PROBLEM TO SOLVE: Set down exactly the lines in the records below that run from the line with "Definition start_state (g" to the line with "rewrite Hspan. cbn", inclusive, and nothing more.

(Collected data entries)
■ ■ ■

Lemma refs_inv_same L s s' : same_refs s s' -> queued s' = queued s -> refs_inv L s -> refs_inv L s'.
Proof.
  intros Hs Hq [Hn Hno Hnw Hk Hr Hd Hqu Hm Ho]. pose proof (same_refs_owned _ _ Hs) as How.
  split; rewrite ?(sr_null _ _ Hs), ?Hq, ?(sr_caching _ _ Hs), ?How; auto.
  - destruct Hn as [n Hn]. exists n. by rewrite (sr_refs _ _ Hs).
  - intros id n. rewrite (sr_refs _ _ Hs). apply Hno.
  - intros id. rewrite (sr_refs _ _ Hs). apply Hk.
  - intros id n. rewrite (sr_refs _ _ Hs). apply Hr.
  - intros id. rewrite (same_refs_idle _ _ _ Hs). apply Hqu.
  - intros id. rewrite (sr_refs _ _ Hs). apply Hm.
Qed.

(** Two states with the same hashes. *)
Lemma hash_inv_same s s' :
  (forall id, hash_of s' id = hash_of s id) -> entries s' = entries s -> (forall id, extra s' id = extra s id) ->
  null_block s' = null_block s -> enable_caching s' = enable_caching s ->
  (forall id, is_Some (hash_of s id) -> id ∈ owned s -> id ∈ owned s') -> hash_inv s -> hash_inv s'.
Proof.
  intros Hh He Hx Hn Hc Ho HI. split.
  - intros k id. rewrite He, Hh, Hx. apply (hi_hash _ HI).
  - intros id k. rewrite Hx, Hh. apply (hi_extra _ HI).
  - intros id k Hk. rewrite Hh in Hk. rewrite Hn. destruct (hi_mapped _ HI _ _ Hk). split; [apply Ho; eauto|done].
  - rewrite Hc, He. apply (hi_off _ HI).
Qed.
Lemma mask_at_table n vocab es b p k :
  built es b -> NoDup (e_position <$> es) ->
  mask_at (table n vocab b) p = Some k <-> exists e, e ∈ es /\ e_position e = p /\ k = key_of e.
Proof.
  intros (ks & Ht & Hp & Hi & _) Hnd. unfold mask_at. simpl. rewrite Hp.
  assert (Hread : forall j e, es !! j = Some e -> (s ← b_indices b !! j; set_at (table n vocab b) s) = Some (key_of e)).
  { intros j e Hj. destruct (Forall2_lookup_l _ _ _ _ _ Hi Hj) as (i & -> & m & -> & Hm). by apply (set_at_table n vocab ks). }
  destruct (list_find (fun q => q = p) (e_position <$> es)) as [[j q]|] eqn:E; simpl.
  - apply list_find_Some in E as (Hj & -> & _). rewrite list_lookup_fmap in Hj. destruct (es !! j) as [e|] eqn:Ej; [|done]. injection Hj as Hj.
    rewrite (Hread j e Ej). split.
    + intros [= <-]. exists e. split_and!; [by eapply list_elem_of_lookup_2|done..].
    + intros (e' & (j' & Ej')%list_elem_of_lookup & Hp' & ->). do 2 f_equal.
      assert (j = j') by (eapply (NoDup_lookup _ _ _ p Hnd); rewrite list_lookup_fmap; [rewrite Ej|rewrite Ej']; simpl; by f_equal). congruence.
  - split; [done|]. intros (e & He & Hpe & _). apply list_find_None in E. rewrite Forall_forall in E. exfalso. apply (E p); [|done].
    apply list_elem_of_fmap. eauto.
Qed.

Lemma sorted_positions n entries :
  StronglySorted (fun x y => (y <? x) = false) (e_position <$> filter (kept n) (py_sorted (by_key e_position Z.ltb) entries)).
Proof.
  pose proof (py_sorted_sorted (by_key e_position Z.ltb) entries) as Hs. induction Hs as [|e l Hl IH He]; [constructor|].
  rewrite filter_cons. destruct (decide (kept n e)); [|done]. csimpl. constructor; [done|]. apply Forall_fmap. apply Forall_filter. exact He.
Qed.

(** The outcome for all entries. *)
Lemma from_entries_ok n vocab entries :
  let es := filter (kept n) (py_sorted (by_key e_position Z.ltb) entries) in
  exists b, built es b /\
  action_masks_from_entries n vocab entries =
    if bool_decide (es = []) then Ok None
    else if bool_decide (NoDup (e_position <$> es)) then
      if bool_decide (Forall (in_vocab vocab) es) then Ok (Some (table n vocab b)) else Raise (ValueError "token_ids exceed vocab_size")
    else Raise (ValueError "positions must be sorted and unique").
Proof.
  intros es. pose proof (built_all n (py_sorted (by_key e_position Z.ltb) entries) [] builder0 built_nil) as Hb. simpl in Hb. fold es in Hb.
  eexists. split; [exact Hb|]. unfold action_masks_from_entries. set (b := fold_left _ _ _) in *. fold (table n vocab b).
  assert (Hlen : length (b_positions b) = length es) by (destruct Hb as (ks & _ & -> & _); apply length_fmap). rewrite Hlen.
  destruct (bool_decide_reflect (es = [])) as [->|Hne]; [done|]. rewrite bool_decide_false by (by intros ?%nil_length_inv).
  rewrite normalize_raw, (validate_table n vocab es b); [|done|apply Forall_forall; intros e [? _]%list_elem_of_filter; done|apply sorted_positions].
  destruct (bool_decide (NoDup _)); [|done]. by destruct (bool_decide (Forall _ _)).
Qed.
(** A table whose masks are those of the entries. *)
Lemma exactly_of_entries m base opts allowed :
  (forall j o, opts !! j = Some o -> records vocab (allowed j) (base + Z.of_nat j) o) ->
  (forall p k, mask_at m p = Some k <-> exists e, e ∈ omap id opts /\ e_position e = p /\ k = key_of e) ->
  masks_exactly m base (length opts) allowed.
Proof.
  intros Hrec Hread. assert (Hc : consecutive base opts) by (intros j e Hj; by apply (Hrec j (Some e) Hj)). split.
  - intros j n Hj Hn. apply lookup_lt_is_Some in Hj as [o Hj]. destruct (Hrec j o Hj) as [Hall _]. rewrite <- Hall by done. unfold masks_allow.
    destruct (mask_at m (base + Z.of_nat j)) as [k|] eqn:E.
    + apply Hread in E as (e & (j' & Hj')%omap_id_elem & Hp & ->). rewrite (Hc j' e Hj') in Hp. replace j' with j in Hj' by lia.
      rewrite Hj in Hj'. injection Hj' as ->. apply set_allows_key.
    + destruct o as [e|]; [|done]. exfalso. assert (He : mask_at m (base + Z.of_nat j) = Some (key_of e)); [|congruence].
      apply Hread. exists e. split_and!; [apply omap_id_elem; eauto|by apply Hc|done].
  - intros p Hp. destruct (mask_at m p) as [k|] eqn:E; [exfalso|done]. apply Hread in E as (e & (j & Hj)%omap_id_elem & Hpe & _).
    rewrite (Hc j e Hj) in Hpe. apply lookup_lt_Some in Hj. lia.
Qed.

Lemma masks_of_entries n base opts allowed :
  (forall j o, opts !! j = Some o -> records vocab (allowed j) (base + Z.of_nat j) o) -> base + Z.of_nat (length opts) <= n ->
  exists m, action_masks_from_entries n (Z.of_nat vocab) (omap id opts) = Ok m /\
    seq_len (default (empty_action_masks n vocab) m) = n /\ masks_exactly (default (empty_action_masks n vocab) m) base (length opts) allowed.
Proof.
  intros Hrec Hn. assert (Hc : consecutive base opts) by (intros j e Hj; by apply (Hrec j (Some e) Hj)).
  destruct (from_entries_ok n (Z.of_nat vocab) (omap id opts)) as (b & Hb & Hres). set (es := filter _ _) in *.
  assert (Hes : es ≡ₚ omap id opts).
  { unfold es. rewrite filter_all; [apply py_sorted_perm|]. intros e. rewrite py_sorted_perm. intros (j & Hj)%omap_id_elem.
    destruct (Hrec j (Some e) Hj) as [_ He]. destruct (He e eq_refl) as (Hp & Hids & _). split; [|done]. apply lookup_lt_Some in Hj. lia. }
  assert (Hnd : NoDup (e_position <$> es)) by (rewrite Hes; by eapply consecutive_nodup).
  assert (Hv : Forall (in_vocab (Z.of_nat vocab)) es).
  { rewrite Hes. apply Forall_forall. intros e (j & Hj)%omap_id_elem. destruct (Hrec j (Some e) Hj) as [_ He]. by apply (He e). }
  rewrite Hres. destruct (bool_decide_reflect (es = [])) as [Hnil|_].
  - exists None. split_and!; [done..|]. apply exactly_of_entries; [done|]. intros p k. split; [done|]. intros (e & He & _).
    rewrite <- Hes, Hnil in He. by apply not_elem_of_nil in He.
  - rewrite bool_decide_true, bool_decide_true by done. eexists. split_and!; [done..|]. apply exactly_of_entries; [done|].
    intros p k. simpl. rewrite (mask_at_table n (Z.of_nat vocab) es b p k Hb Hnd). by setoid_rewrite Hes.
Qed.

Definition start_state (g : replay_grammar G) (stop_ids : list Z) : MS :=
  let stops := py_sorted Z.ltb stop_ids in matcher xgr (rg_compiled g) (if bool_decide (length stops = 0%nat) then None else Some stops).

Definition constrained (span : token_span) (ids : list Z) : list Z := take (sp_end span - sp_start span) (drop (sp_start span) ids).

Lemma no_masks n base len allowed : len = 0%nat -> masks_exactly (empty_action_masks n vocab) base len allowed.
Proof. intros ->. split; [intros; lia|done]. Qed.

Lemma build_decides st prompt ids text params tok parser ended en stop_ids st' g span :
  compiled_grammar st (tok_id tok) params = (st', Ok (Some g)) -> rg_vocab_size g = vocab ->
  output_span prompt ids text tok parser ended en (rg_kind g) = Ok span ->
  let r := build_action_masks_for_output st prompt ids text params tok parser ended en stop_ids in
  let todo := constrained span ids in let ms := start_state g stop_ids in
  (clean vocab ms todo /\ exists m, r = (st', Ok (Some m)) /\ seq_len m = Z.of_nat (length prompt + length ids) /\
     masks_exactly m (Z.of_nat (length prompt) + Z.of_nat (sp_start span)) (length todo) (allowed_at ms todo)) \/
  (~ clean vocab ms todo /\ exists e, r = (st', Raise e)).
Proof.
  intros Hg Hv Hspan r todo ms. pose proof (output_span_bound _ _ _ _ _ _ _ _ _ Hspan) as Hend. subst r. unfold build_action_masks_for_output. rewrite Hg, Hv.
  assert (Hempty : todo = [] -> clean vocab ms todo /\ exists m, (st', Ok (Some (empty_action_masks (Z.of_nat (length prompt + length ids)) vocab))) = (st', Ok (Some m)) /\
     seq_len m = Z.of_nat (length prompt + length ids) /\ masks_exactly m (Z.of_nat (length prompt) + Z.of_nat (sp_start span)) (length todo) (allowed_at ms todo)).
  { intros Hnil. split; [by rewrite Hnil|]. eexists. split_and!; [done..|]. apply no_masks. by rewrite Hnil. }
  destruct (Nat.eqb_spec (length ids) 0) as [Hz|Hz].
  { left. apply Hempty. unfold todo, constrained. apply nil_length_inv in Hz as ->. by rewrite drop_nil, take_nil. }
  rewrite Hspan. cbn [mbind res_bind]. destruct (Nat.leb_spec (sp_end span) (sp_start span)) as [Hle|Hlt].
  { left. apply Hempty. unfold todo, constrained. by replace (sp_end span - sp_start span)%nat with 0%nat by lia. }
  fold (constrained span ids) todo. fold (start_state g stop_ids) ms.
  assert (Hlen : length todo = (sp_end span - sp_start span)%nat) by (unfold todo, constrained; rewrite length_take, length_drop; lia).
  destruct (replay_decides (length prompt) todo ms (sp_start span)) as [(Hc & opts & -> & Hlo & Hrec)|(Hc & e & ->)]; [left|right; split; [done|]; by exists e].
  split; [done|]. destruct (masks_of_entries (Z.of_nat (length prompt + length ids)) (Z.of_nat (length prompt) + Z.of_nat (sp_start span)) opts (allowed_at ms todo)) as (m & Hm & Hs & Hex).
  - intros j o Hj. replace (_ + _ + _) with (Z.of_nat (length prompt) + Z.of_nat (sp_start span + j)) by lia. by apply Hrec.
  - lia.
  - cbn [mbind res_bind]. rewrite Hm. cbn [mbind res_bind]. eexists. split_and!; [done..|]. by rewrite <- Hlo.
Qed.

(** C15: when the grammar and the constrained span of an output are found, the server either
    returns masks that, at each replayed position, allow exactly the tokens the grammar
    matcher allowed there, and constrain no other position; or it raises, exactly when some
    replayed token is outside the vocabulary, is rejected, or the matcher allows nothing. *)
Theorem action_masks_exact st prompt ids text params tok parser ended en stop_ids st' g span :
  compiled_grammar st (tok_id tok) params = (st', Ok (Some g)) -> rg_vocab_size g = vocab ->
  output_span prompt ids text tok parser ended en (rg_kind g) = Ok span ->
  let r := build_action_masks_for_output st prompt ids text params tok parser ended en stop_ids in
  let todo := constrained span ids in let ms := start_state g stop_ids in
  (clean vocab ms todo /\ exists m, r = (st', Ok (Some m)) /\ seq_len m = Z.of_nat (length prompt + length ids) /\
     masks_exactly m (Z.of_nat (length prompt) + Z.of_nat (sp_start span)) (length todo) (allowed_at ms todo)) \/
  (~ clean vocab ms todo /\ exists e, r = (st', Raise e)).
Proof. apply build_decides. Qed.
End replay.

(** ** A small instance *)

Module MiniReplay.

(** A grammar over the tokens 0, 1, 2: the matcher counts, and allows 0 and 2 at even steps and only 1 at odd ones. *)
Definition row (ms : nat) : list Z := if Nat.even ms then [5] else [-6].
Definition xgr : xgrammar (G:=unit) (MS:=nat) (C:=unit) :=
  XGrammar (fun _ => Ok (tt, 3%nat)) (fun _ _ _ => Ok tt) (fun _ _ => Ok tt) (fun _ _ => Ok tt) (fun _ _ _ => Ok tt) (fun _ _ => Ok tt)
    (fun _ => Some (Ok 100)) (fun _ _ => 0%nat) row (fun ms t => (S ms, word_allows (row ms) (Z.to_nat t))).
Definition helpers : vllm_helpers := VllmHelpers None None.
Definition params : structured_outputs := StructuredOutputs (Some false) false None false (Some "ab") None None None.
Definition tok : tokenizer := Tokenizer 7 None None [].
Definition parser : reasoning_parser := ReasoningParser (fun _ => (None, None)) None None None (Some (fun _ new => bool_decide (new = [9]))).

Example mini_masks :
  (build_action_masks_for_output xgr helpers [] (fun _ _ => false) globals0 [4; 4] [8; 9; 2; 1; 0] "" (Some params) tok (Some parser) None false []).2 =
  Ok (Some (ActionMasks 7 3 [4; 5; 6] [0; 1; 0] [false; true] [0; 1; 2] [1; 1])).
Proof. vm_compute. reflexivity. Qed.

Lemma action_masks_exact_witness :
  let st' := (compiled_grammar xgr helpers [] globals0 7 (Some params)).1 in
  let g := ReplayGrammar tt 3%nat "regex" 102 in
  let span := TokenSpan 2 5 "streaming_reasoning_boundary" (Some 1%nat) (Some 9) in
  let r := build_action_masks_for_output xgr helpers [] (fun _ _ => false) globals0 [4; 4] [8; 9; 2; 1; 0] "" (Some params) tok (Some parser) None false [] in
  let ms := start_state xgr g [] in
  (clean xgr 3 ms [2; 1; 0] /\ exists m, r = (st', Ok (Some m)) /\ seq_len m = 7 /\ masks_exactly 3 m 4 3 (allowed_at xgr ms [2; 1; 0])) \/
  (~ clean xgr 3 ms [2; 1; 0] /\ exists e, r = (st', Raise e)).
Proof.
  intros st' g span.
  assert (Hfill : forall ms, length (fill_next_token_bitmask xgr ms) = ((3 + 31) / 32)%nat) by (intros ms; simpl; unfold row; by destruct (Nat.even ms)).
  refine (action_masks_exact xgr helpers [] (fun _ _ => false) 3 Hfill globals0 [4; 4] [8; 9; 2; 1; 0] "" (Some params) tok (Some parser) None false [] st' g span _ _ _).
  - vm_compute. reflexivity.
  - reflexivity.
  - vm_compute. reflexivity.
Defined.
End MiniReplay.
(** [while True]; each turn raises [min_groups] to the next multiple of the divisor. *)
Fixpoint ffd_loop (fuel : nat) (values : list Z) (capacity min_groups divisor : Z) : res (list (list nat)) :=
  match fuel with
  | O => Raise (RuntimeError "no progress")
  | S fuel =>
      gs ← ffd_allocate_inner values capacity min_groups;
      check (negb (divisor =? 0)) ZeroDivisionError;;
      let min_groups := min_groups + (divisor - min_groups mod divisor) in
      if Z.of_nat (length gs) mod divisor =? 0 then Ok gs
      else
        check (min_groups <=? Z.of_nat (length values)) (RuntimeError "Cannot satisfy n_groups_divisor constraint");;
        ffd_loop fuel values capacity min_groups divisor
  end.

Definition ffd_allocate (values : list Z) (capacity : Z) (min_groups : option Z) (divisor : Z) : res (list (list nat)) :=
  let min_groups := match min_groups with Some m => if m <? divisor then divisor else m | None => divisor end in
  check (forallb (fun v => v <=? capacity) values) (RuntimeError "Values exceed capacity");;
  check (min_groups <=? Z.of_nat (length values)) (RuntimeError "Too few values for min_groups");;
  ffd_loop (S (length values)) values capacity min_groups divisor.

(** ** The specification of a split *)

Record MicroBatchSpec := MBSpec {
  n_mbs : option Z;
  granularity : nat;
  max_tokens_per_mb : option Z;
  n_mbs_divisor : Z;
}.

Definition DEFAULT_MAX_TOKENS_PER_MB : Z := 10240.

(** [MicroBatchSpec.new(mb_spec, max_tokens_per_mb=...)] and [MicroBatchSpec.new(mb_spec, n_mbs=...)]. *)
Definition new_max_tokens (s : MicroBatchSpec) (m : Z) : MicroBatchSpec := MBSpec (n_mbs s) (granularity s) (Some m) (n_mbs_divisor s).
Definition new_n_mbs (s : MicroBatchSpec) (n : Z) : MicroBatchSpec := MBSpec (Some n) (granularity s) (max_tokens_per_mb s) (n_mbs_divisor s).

■ ■ ■

TASK ANSWER:
Definition start_state (g : replay_grammar G) (stop_ids : list Z) : MS :=
  let stops := py_sorted Z.ltb stop_ids in matcher xgr (rg_compiled g) (if bool_decide (length stops = 0%nat) then None else Some stops).

Definition constrained (span : token_span) (ids : list Z) : list Z := take (sp_end span - sp_start span) (drop (sp_start span) ids).

Lemma no_masks n base len allowed : len = 0%nat -> masks_exactly (empty_action_masks n vocab) base len allowed.
Proof. intros ->. split; [intros; lia|done]. Qed.

Lemma build_decides st prompt ids text params tok parser ended en stop_ids st' g span :
  compiled_grammar st (tok_id tok) params = (st', Ok (Some g)) -> rg_vocab_size g = vocab ->
  output_span prompt ids text tok parser ended en (rg_kind g) = Ok span ->
  let r := build_action_masks_for_output st prompt ids text params tok parser ended en stop_ids in
  let todo := constrained span ids in let ms := start_state g stop_ids in
  (clean vocab ms todo /\ exists m, r = (st', Ok (Some m)) /\ seq_len m = Z.of_nat (length prompt + length ids) /\
     masks_exactly m (Z.of_nat (length prompt) + Z.of_nat (sp_start span)) (length todo) (allowed_at ms todo)) \/
  (~ clean vocab ms todo /\ exists e, r = (st', Raise e)).
Proof.
  intros Hg Hv Hspan r todo ms. pose proof (output_span_bound _ _ _ _ _ _ _ _ _ Hspan) as Hend. subst r. unfold build_action_masks_for_output. rewrite Hg, Hv.
  assert (Hempty : todo = [] -> clean vocab ms todo /\ exists m, (st', Ok (Some (empty_action_masks (Z.of_nat (length prompt + length ids)) vocab))) = (st', Ok (Some m)) /\
     seq_len m = Z.of_nat (length prompt + length ids) /\ masks_exactly m (Z.of_nat (length prompt) + Z.of_nat (sp_start span)) (length todo) (allowed_at ms todo)).
  { intros Hnil. split; [by rewrite Hnil|]. eexists. split_and!; [done..|]. apply no_masks. by rewrite Hnil. }
  destruct (Nat.eqb_spec (length ids) 0) as [Hz|Hz].
  { left. apply Hempty. unfold todo, constrained. apply nil_length_inv in Hz as ->. by rewrite drop_nil, take_nil. }
  rewrite Hspan. cbn [mbind res_bind]. destruct (Nat.leb_spec (sp_end span) (sp_start span)) as [Hle|Hlt].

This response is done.